I'm sorry but I still can't see the need for it to do something more than making 90% of healing not work on you. Why are you trying to add a damage effect to a drain that doesn't physically hurt you? It JUST effects your ability to heal. Not healing doesn't equal damaging you.
Then we may need to agree to disagree. My main point - and one that everyone else is agreeing with - is this:
I think it's silly to have an effect that is supposed to be negative not do anything. A healing surge isn't like a video game power pack. It represents one's stamina and reserve will to persevere against the odds; having one's life force drained, per se (which is exactly what it is and what it's replacing from 3.x).
Saying things about what the Dm is throwing doesn't change what I think is a bad ruling. So the Dm just should never use healing surge draining monsters because you wish to make them super deadly?

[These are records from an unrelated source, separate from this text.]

(* ===== verification/Stack.v ===== *)
(** * Stack: the parsing machine's stack and its capture lists (src/vm.c)

    An entry is a tagged union (each kind's own fields) with the capture list
    it has accumulated; a list holds one reference per pointer.  [entries] is
    top first; [result] is the list below every entry. *)
From S2P Require Import Prelude ITree Memo.

Inductive frame :=
| stRet (ret : Z)
| stBtrack (ip off : Z)
| stMemo (id pos : Z)
| stMemoTree (id pos count : Z)
| stCapt (id pos : Z)
| stCheck (id pos flag : Z).

Record stack_entry := mk_sentry { stype : frame; capt : list positive }.

Record vm_stack := mk_stack { entries : list stack_entry; result : list positive }.

Definition push (f : frame) (s : vm_stack) : vm_stack := mk_stack (mk_sentry f [] :: entries s) (result s).

Definition push_ret (s : vm_stack) (ret : Z) : vm_stack := push (stRet ret) s.
Definition push_btrack (s : vm_stack) (ip off : Z) : vm_stack := push (stBtrack ip off) s.
Definition push_memo (s : vm_stack) (id pos : Z) : vm_stack := push (stMemo id pos) s.
Definition push_memotree (s : vm_stack) (id pos count : Z) : vm_stack := push (stMemoTree id pos count) s.
Definition push_capt (s : vm_stack) (id pos : Z) : vm_stack := push (stCapt id pos) s.
Definition push_check (s : vm_stack) (id pos flag : Z) : vm_stack := push (stCheck id pos flag) s.

(** Append captures to a list, taking a reference per pointer. *)
Definition add_refs (l cs : list positive) (m : mem) : res (list positive * mem) :=
  m ← for_each memo_capture_ref cs m; mret (l ++ cs, m).

Definition entry_add_capt (e : stack_entry) (cs : list positive) (m : mem) : res (stack_entry * mem) :=
  '(l, m) ← add_refs (capt e) cs m; mret (mk_sentry (stype e) l, m).

Definition entry_clear_capt (e : stack_entry) (m : mem) : res mem := for_each memo_capture_free (capt e) m.

Definition stack_add_capt (s : vm_stack) (cs : list positive) (m : mem) : res (vm_stack * mem) :=
  match entries s with
  | [] => '(l, m) ← add_refs (result s) cs m; mret (mk_stack [] l, m)
  | e :: es => '(e, m) ← entry_add_capt e cs m; mret (mk_stack (e :: es) (result s), m)
  end.

(** A move: no reference count changes. *)
Definition stack_prop_capt (s : vm_stack) : vm_stack :=
  match entries s with
  | [] => s
  | [e] => mk_stack [mk_sentry (stype e) []] (result s ++ capt e)
  | e :: f :: es => mk_stack (mk_sentry (stype e) [] :: mk_sentry (stype f) (capt f ++ capt e) :: es) (result s)
  end.

(** [None]: the stack was empty.  The popped entry keeps its references. *)
Definition stack_pop (s : vm_stack) (propagate : bool) (m : mem)
    : res (option (stack_entry * vm_stack * mem)) :=
  match entries s with
  | [] => mret None
  | e :: es =>
      let s := mk_stack es (result s) in
      '(s, m) ← (if propagate then stack_add_capt s (capt e) m else mret (s, m));
      mret (Some (e, s, m))
  end.

(** Pop that must not find the stack empty, dropping the popped entry's list. *)
Definition pop_clear (msg : string) (s : vm_stack) (propagate : bool) (m : mem)
    : res (frame * vm_stack * mem) :=
  o ← stack_pop s propagate m;
  match (o : option (stack_entry * vm_stack * mem)) with
  | None => Abort msg
  | Some (e, s, m) => m ← entry_clear_capt e m; mret (stype e, s, m)
  end.

Definition stack_destroy (s : vm_stack) (m : mem) : res mem :=
  m ← for_each entry_clear_capt (reverse (entries s)) m;
  for_each memo_capture_free (result s) m.

(** A second set of references to a live entry's captures. *)
Definition capt_copy_ref (cs : list positive) (m : mem) : res (list positive * mem) := add_refs [] cs m.
(* ===== verification/Peg.v ===== *)
(** * Peg: the end-to-end incremental parser (src/peg.c)

    [peg] is the program, the table's threshold and the subject buffer
    ([buf] is the [len] bytes in use, [cap] the allocation); the memo heap is
    threaded through the calls. *)
From S2P Require Import Prelude Charset Input Code ITree Memo Stack Vm Pattern Compile.

Record peg := mk_peg {
  pcode : vm_code;
  tbl : memo_table;
  peg_threshold : Z;
  buf : list Z;
  cap : Z;
}.

Definition peg_new (fuel : nat) (counter : Z) (p : pat) (memo_threshold : Z) (m : mem) : res (peg * mem * Z) :=
  '(r, counter) ← pat_compile fuel counter p;
  match (r : compiled) with
  | inl _ => Abort "peg_new: pattern failed to compile"
  | inr code =>
      let '(t, m) := memo_table_new memo_threshold m in
      mret (mk_peg code t memo_threshold [] 0, m, counter)
  end.

Definition peg_free (g : peg) (m : mem) : res mem := memo_table_free m.

(** Capacity after [buf_reserve(g, len)]: a [size_t] doubled until [len] fits.
    [fuel] bounds the doublings (theorem [buf_reserve_spec]). *)
Fixpoint grow (fuel : nat) (len cap : Z) : res Z :=
  if cap <? len then match fuel with O => Fuel | S fuel => grow fuel len (u64 (cap * 2)) end else mret cap.

Definition buf_reserve (g : peg) (len : Z) : res peg :=
  if len <=? cap g then mret g
  else
    c ← grow 64 len (if cap g =? 0 then 4096 else cap g);
    mret (mk_peg (pcode g) (tbl g) (peg_threshold g) (buf g) c).

Definition with_buf (g : peg) (b : list Z) : peg := mk_peg (pcode g) (tbl g) (peg_threshold g) b (cap g).

Definition peg_parse (fuel : nat) (g : peg) (data : list Z) (m : mem) : res (vm_result * peg * mem) :=
  g ← buf_reserve g (Z.of_nat (length data));
  let g := with_buf g data in
  m ← memo_table_free m;
  let '(t, m) := memo_table_new (peg_threshold g) m in
  let g := mk_peg (pcode g) t (peg_threshold g) (buf g) (cap g) in
  '(r, m) ← vm_exec fuel (pcode g) (buf g) (Some (tbl g)) (-1) (-1) m;
  mret (r, g, m).

Definition peg_edit (g : peg) (start end_ : Z) (text : list Z) (m : mem) : res (peg * mem) :=
  if (start <? 0) || (end_ <? start) || (Z.of_nat (length (buf g)) <? u64 end_)
  then Abort "peg_edit: range out of bounds"
  else
    let newlen := Z.of_nat (length (buf g)) - (end_ - start) + Z.of_nat (length text) in
    g ← buf_reserve g newlen;
    let g := with_buf g (take (Z.to_nat start) (buf g) ++ text ++ drop (Z.to_nat end_) (buf g)) in
    m ← memo_table_apply_edit (mk_edit start end_ (i32 (Z.of_nat (length text)))) m;
    mret (g, m).

Definition peg_reparse (fuel : nat) (g : peg) (m : mem) : res (vm_result * mem) :=
  vm_exec fuel (pcode g) (buf g) (Some (tbl g)) (-1) (-1) m.

Definition peg_capture_interval (fuel : nat) (g : peg) (low high : Z) (m : mem) : res (vm_result * mem) :=
  vm_exec fuel (pcode g) (buf g) (Some (tbl g)) low high m.

Definition peg_subject (g : peg) : list Z := buf g.
Definition peg_subject_len (g : peg) : Z := Z.of_nat (length (buf g)).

No, I think you misunderstand me. I said "keeps throwing..." which means "constantly doing so." When 2% of all monsters in the MM have healing surge draining abilities and you keep running into them, that's a case of a DM being a sadist (or utterly unimaginative, which is far worse in a roleplaying game). Also, they're not "super deadly" simply because they do damage equal to one's level. Technically, that's less powerful than removing a healing surge as a healing surge represents one's ability to regain 1/4 health (plus whatever bonuses apply). One is direct damage and the other is indirect. If, after the fight, a PC with 15/20 hp can't regain health lost because surges have been drained, they've essentially taken 5 damage.
My point is: the power, if used on someone with no healing surges to drain, should still do something. I totally agree with you that they're already in a bad way if the party has no healing surges left but I don't think that's any reason to remove part of a monster's ability. That's also why - way way up in this conversation - I agreed with your idea of a -1 cumulative penalty to represent further exhaustion, etc.
Something needs to fill the void. If damage is seen as too excessive, then apply a penalty to rolls, as you yourself suggested.